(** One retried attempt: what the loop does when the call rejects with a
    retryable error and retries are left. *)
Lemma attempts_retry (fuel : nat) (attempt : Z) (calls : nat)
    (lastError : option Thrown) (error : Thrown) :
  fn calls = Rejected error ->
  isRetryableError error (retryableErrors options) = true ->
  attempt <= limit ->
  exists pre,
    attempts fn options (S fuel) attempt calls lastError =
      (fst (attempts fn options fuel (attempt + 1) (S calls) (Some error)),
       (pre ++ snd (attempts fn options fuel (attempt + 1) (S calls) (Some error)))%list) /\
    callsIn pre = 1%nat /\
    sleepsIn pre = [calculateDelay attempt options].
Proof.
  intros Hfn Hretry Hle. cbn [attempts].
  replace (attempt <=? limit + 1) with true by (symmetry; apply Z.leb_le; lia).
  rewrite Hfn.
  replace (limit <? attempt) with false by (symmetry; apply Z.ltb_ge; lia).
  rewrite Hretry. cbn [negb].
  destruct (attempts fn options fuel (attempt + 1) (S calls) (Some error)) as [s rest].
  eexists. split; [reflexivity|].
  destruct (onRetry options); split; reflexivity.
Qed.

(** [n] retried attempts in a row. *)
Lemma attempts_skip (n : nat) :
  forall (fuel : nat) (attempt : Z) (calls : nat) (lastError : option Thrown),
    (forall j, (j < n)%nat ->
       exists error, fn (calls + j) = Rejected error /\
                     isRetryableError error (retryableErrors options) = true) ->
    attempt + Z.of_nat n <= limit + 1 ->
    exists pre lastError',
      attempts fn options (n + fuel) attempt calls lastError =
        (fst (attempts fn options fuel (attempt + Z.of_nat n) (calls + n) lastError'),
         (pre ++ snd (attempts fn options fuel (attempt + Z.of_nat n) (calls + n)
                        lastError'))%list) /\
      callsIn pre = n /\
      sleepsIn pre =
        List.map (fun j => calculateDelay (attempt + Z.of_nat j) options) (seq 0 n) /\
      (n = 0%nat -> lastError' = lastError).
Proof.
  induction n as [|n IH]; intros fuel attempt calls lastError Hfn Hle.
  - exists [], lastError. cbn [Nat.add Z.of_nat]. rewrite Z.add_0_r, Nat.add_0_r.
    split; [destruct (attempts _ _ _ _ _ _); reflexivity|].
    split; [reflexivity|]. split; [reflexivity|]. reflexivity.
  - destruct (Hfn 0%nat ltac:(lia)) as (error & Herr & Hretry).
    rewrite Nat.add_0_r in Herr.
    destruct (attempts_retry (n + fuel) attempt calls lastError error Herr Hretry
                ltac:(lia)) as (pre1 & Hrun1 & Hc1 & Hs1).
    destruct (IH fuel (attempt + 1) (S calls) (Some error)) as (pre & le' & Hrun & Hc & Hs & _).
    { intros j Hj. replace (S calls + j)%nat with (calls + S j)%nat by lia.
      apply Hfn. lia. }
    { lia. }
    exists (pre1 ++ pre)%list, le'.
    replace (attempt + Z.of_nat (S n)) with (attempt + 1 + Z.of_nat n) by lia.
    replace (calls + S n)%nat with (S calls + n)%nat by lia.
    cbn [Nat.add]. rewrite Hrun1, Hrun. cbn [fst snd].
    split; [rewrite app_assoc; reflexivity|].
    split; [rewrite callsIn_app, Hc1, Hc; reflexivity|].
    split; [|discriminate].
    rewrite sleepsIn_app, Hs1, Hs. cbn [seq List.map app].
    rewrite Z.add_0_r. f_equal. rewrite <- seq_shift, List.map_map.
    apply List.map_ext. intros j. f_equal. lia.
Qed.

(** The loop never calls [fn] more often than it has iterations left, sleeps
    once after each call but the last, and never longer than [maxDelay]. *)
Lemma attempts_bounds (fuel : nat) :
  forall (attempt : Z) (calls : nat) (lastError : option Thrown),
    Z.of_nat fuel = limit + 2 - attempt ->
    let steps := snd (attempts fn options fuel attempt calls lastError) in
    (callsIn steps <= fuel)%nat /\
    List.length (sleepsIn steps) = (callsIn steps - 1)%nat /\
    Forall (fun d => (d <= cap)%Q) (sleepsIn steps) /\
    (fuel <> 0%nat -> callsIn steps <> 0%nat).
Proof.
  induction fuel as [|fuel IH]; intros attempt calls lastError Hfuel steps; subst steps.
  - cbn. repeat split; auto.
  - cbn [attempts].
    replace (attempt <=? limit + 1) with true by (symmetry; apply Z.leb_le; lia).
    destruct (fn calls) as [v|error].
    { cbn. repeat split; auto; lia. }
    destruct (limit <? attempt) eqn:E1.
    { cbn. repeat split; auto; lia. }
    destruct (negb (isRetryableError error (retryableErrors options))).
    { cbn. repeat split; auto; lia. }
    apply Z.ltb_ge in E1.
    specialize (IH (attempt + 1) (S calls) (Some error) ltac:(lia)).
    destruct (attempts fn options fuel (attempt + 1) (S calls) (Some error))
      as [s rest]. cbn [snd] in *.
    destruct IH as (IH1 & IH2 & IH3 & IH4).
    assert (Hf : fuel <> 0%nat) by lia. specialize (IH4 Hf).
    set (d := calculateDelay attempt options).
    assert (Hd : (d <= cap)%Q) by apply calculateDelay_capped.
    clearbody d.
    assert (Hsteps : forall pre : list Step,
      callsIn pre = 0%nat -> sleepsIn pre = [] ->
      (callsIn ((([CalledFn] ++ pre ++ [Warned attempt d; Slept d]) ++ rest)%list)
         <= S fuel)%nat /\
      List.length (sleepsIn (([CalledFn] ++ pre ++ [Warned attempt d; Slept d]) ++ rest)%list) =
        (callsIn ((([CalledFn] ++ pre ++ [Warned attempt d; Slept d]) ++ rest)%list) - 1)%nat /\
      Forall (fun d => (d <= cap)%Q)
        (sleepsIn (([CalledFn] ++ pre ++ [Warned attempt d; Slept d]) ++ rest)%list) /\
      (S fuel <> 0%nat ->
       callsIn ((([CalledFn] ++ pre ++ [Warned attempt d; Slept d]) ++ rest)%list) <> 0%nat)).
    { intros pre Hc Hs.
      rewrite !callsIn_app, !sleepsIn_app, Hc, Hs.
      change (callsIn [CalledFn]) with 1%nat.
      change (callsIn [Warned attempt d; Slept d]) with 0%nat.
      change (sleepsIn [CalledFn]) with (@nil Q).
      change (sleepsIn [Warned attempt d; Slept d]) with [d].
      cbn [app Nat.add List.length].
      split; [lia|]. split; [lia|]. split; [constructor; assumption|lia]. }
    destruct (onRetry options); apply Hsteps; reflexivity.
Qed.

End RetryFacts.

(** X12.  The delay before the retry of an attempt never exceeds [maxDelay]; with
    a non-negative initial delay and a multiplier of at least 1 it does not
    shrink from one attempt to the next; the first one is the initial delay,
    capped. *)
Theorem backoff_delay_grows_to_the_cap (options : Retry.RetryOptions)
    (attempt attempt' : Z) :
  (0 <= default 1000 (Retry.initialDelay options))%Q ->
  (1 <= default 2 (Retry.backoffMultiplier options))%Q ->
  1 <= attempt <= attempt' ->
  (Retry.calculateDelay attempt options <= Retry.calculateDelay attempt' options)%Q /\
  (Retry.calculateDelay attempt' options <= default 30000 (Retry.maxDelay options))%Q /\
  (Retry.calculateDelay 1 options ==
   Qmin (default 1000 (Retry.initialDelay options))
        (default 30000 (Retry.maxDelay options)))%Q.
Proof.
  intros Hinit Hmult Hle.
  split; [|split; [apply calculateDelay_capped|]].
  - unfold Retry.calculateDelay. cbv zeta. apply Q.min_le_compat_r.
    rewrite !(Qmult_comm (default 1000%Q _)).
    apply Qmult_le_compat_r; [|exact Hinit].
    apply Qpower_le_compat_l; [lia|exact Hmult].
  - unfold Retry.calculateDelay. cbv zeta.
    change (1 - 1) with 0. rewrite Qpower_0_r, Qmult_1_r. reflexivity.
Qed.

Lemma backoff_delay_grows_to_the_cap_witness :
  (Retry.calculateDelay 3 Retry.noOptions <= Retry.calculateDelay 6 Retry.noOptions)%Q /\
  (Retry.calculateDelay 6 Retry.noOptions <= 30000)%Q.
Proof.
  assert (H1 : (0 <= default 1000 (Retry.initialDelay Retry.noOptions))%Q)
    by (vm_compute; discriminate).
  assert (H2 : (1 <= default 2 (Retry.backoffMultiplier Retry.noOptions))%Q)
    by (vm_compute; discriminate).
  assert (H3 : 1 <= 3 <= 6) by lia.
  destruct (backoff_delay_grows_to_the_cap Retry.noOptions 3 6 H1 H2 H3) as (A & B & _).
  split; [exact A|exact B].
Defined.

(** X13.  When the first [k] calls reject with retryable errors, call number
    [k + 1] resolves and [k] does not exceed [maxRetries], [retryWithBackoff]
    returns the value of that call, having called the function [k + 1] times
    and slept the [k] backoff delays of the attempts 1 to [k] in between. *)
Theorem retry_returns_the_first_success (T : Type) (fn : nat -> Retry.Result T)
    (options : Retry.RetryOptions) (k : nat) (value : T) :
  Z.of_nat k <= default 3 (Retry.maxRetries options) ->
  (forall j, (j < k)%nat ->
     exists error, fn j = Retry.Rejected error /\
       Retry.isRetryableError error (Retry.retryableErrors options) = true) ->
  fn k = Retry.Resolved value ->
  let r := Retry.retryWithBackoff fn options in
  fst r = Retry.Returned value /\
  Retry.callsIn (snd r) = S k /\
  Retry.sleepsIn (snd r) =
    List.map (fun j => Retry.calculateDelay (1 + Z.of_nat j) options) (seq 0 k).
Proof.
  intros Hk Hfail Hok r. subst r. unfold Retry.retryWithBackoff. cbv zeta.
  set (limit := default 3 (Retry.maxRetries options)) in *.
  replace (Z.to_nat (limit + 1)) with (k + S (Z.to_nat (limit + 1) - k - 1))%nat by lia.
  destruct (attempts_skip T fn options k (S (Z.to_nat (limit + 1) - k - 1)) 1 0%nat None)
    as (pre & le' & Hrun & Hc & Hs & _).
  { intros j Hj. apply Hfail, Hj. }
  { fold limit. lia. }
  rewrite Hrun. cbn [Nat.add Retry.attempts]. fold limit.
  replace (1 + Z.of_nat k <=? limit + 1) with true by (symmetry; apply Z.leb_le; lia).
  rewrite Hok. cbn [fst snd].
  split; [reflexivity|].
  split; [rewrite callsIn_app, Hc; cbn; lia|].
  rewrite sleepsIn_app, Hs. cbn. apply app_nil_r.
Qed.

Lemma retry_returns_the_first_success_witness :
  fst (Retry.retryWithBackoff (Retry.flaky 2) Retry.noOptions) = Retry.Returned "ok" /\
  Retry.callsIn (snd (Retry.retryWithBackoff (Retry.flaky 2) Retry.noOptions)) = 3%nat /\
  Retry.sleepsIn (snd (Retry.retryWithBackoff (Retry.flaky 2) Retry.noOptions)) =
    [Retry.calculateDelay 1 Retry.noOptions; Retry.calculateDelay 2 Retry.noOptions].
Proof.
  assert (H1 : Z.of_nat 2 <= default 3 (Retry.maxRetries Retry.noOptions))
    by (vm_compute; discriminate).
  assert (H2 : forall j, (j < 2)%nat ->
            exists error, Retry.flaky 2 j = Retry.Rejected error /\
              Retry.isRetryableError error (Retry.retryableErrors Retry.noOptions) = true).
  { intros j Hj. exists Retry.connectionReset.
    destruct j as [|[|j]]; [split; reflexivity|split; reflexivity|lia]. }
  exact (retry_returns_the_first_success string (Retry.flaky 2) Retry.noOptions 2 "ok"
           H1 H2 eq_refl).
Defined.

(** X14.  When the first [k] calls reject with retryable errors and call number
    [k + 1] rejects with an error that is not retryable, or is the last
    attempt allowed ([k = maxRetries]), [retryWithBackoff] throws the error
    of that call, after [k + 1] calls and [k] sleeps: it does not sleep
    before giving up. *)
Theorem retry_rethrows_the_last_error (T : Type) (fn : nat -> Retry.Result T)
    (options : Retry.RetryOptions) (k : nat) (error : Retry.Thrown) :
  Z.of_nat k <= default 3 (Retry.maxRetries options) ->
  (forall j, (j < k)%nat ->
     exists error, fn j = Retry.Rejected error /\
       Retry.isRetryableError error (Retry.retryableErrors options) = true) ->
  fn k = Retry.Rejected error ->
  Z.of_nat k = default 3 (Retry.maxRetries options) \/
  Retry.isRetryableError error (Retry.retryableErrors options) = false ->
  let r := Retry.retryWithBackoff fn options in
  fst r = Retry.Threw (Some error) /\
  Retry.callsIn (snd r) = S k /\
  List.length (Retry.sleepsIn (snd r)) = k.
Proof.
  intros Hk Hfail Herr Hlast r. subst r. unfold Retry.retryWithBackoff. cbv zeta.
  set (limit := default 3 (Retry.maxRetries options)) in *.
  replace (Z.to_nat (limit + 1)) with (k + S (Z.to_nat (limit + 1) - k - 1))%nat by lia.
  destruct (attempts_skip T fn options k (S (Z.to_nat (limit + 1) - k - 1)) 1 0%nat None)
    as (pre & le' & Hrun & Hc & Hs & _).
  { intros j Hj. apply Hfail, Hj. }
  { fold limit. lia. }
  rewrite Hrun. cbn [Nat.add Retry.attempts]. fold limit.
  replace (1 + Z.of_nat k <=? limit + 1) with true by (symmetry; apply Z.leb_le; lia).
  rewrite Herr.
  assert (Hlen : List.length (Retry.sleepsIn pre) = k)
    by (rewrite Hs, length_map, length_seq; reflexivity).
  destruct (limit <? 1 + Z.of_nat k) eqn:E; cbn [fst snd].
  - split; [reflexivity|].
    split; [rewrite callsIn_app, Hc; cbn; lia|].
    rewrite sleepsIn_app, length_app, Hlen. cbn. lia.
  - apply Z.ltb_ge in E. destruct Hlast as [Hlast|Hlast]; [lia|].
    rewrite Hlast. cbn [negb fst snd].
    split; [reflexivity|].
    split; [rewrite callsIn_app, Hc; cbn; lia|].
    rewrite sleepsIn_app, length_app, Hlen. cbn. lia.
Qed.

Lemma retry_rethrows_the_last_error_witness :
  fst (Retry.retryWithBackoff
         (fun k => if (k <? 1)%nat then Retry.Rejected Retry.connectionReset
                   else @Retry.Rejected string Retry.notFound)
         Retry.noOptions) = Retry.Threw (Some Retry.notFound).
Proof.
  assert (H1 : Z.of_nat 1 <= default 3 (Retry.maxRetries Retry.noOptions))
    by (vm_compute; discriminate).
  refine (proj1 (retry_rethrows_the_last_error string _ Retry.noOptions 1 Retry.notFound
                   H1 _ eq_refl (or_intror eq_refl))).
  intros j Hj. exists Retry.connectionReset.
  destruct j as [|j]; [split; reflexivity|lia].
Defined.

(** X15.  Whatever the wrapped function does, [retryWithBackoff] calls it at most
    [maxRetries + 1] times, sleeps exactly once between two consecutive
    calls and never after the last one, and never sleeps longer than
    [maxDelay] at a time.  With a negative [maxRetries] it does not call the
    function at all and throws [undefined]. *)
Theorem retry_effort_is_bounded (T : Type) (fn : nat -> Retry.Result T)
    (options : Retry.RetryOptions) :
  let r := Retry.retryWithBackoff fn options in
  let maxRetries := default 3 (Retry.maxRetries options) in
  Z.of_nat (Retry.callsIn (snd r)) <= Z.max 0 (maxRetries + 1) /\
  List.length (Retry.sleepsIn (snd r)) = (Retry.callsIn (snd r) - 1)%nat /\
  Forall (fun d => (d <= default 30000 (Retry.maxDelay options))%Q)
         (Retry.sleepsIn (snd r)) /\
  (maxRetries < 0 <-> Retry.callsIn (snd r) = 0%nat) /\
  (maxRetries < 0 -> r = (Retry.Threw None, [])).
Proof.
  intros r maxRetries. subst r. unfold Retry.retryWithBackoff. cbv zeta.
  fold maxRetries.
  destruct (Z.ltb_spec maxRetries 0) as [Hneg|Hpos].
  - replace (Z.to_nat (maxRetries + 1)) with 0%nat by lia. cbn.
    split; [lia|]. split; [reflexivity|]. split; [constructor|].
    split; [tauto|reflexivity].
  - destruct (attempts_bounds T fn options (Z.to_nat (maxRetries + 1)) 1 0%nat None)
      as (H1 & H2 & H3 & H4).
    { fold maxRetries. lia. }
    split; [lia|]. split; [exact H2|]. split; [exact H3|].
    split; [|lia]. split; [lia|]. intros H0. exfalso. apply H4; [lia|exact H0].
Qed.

+ + +

Count the lines of the data that contain the string "before", and reply with that number alone.

> **ANSWER TO THE EXERCISE**:
2